Saved entries
■ ■ ■ ■

(** C19: protected sectors survive.  [protect on], with the sectors named in any
    way, sets the flags of exactly those sectors and returns 0; after it no
    [erase] command whatever that ends with the code 0 changes a byte of them,
    until [protect off] clears the flags again. *)
Theorem protected_survives p cmd args i j : length p = 135%nat -> names args i j ->
  exists p', do_protect (bank p) (cmd :: str "on" :: args) = Some (bank p', 0) /\ flags_set p p' i j 1 /\
    (forall fuel cmd' args' (w : W), idle w -> (max_polls < fuel)%nat ->
       exists rc w', do_flerase fuel (bank p') (cmd' :: args') w = Some (rc, w') /\
         (rc = 0 -> forall s x, i <= s <= j -> in_sector s x = true -> array w' x = array w x)) /\
    exists p'', do_protect (bank p') (cmd :: str "off" :: args) = Some (bank p'', 0) /\ flags_set p' p'' i j 0.
Proof.
  intros Hp Hn. pose proof (names_sane _ _ _ Hn) as [Hij Hj]. destruct (protect_named p cmd (str "on") 1 args i j eq_refl Hn) as (p' & E & Hl & Hf).
  exists p'. split; [done |]. split; [by split |]. split; [| by apply protect_named].
  intros fuel cmd' args' w Hi Hfu. destruct (erase_core fuel p' cmd' args' w Hi Hfu) as [Hnm _].
  destruct (erase_refused fuel p' cmd' args' w) as [E'|(i' & j' & Hn')]; [exists 1, w; by split |].
  pose proof (names_sane _ _ _ Hn') as [Hij' Hj']. destruct (Hnm i' j' Hn') as (rc & w' & E' & Hout). exists rc, w'. split; [done |].
  intros -> s x Hs Hx. destruct Hout as [(_ & _ & Ha)|]; [| done]. rewrite Ha. rewrite (protected_kept p' i' _ s x); [done | lia | lia | | done].
  rewrite Hf by lia. rewrite !(proj2 (Z.leb_le _ _)) by lia. done.
Qed.
End flash_commands.

(** ** Witnesses *)

Lemma demo_names : names [str "1:3-5"] 3 5 /\ names [str "f0000000"; str "+2001"] 0 1 /\ names [str "F0010000"; str "F001FFFF"] 8 8.
Proof.
  split_and!.
  - apply (names_sectors (str "1") (str "3") (str "5") 1 3 5 []); first [reflexivity | vm_compute; set_solver | vm_compute; split; congruence | vm_compute; congruence].
  - apply (names_length (str "f0000000") (str "2001") 0x2001 0 1); first [reflexivity | vm_compute; set_solver | lia].
  - apply (names_range (str "F0010000") (str "F001FFFF") 0xF001FFFF 8 8); first [reflexivity | left; reflexivity | vm_compute; set_solver | lia | vm_compute; congruence].
Qed.


Lemma protected_survives_witness :
  exists p', do_protect (bank (replicate 135 0)) [str "protect"; str "on"; str "1:3-5"] = Some (bank p', 0) /\
    flags_set (replicate 135 0) p' 3 5 1.
Proof.
  destruct (protected_survives (W := NorChip.chip) (replicate 135 0) (str "protect") [str "1:3-5"] 3 5 (length_replicate _ _) (proj1 demo_names)) as (p' & E & Hf & _).
  exists p'. exact (conj E Hf).
Defined.

(** ** What the hypotheses exclude *)

(** The first sector number is compared with the number of sectors only from
    above: a number of 2 ^ 31 or more is negative, and [protect] stores in
    front of the flags, in the table of sector addresses. *)
Lemma negative_sector_stored p : do_protect (bank p) [str "protect"; str "on"; str "1:4294967295"] = None.
Proof. reflexivity. Qed.
(* ===== verification/Env.v ===== *)
(** * The environment: common/env_common.c, common/cmd_nvedit.c

    The environment is a byte array of NUL-terminated "name=value" strings
    with an empty string at the end, preceded by a CRC-32.  It lives in
    flash; [env_relocate] copies it to RAM, where [setenv] changes it.
    The array is a memory [d] indexed from 0, so [*env] of the code is
    [d env] with [env] the offset from [env_data].  Strings passed by the
    caller are the lists of their bytes; they lie outside the array.

    The theorems refine the array to a list of (name, value) pairs: [getenv]
    is the list's lookup, [setenv] its update, with the overflow error as the
    code has it. *)

From S2P Require Import Prelude Memory Ctype Strings Vsprintf Crc.

Local Open Scope Z_scope.

Definition CONFIG_ENV_SIZE : Z := 65536.
Definition ENV_HEADER_SIZE : Z := 4.
Definition ENV_SIZE : Z := CONFIG_ENV_SIZE - ENV_HEADER_SIZE.

(** More than any scan of the array can need. *)
Definition env_fuel : nat := Z.to_nat (CONFIG_ENV_SIZE + 2).

(** ** State *)

(** [struct environment_s]. *)
Record env_t := mk_env_t { crc : Z; data : mem }.

(** What [env_ptr] and [gd->env_addr] can point to. *)
Inductive place := AtFlash | AtRam | AtDefault.

Record env_store := mk_store {
  flash_env : env_t;          (* the sector at CONFIG_ENV_ADDR *)
  ram_env : env_t;            (* the buffer env_relocate allocates *)
  default_environment : mem;
  env_ptr : place;
  env_addr : place;           (* gd->env_addr *)
  env_valid : Z;              (* gd->env_valid *)
}.

Definition entry_line (s : list Z) : list Z := s ++ [0].

(** The defaults this board's configuration selects. *)
Definition board_defaults : list Z :=
  entry_line (str "bootdelay=3") ++ entry_line (str "baudrate=115200") ++
  entry_line (str "ethaddr=08:00:3e:26:0a:5b") ++ entry_line (str "ipaddr=192.168.2.190") ++
  entry_line (str "serverip=192.168.2.100") ++ entry_line (str "gatewayip=192.168.2.100") ++
  entry_line (str "netmask=255.255.255.0") ++ [0; 0].

Definition env_at (w : env_store) (p : place) : env_t :=
  match p with
  | AtFlash => flash_env w
  | AtRam => ram_env w
  | AtDefault => mk_env_t 0 (default_environment w)
  end.

(** A plain store reaches RAM and the default array; the flash chip does not
    take it as data. *)
Definition put_at (w : env_store) (p : place) (e : env_t) : env_store :=
  match p with
  | AtFlash => w
  | AtRam => mk_store (flash_env w) e (default_environment w) (env_ptr w) (env_addr w) (env_valid w)
  | AtDefault => mk_store (flash_env w) (ram_env w) (data e) (env_ptr w) (env_addr w) (env_valid w)
  end.

Definition data_crc (d : mem) : Z := crc32 0 (load d 0 (Z.to_nat ENV_SIZE)) ENV_SIZE.

Definition env_crc_update (w : env_store) : env_store :=
  let e := env_at w (env_ptr w) in put_at w (env_ptr w) (mk_env_t (data_crc (data e)) (data e)).

(** [env_get_char]: the relocated and the early variant read the same place. *)
Definition env_get_char (w : env_store) (index : Z) : Z :=
  if truth (env_valid w) then data (env_at w (env_addr w)) index
  else default_environment w index.

(** [env_get_addr (0)]: where [setenv] works. *)
Definition env_get_addr (w : env_store) : place :=
  if truth (env_valid w) then env_addr w else AtDefault.

Definition env_mem (w : env_store) : mem := data (env_at w (env_get_addr w)).

(** ** Initialisation *)

Definition env_init (w : env_store) : env_store :=
  let e := env_at w (env_ptr w) in
  if data_crc (data e) =? crc e
  then mk_store (flash_env w) (ram_env w) (default_environment w) (env_ptr w) (env_ptr w) 1
  else mk_store (flash_env w) (ram_env w) (default_environment w) (env_ptr w) AtDefault 0.

(** [sizeof(default_environment)]; the array is far smaller than ENV_SIZE. *)
Definition default_size : Z := len board_defaults.

Definition set_default_env (w : env_store) : env_store :=
  if ENV_SIZE <? default_size then w
  else
    let d := fst (memset (data (env_at w (env_ptr w))) 0 0 ENV_SIZE) in
    let d := store_list d 0 (load (default_environment w) 0 (Z.to_nat default_size)) in
    let w := env_crc_update (put_at w (env_ptr w) (mk_env_t 0 d)) in
    mk_store (flash_env w) (ram_env w) (default_environment w) (env_ptr w) (env_addr w) 1.

Definition env_relocate_spec (w : env_store) : env_store := put_at w (env_ptr w) (flash_env w).

(** The malloc of the buffer is [env_ptr := AtRam]. *)
Definition env_relocate (w : env_store) : env_store :=
  let w := mk_store (flash_env w) (ram_env w) (default_environment w) AtRam (env_addr w) (env_valid w) in
  let w := if env_valid w =? 0 then set_default_env w else env_relocate_spec w in
  mk_store (flash_env w) (ram_env w) (default_environment w) (env_ptr w) (env_ptr w) (env_valid w).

■ ■ ■ ■

Exercise aim >>
Please go over the data above and copy each line with "AtRam" in it.

Solution to this exercise >>
Inductive place := AtFlash | AtRam | AtDefault.
  | AtRam => ram_env w
  | AtRam => mk_store (flash_env w) e (default_environment w) (env_ptr w) (env_addr w) (env_valid w)
(** The malloc of the buffer is [env_ptr := AtRam]. *)
  let w := mk_store (flash_env w) (ram_env w) (default_environment w) AtRam (env_addr w) (env_valid w) in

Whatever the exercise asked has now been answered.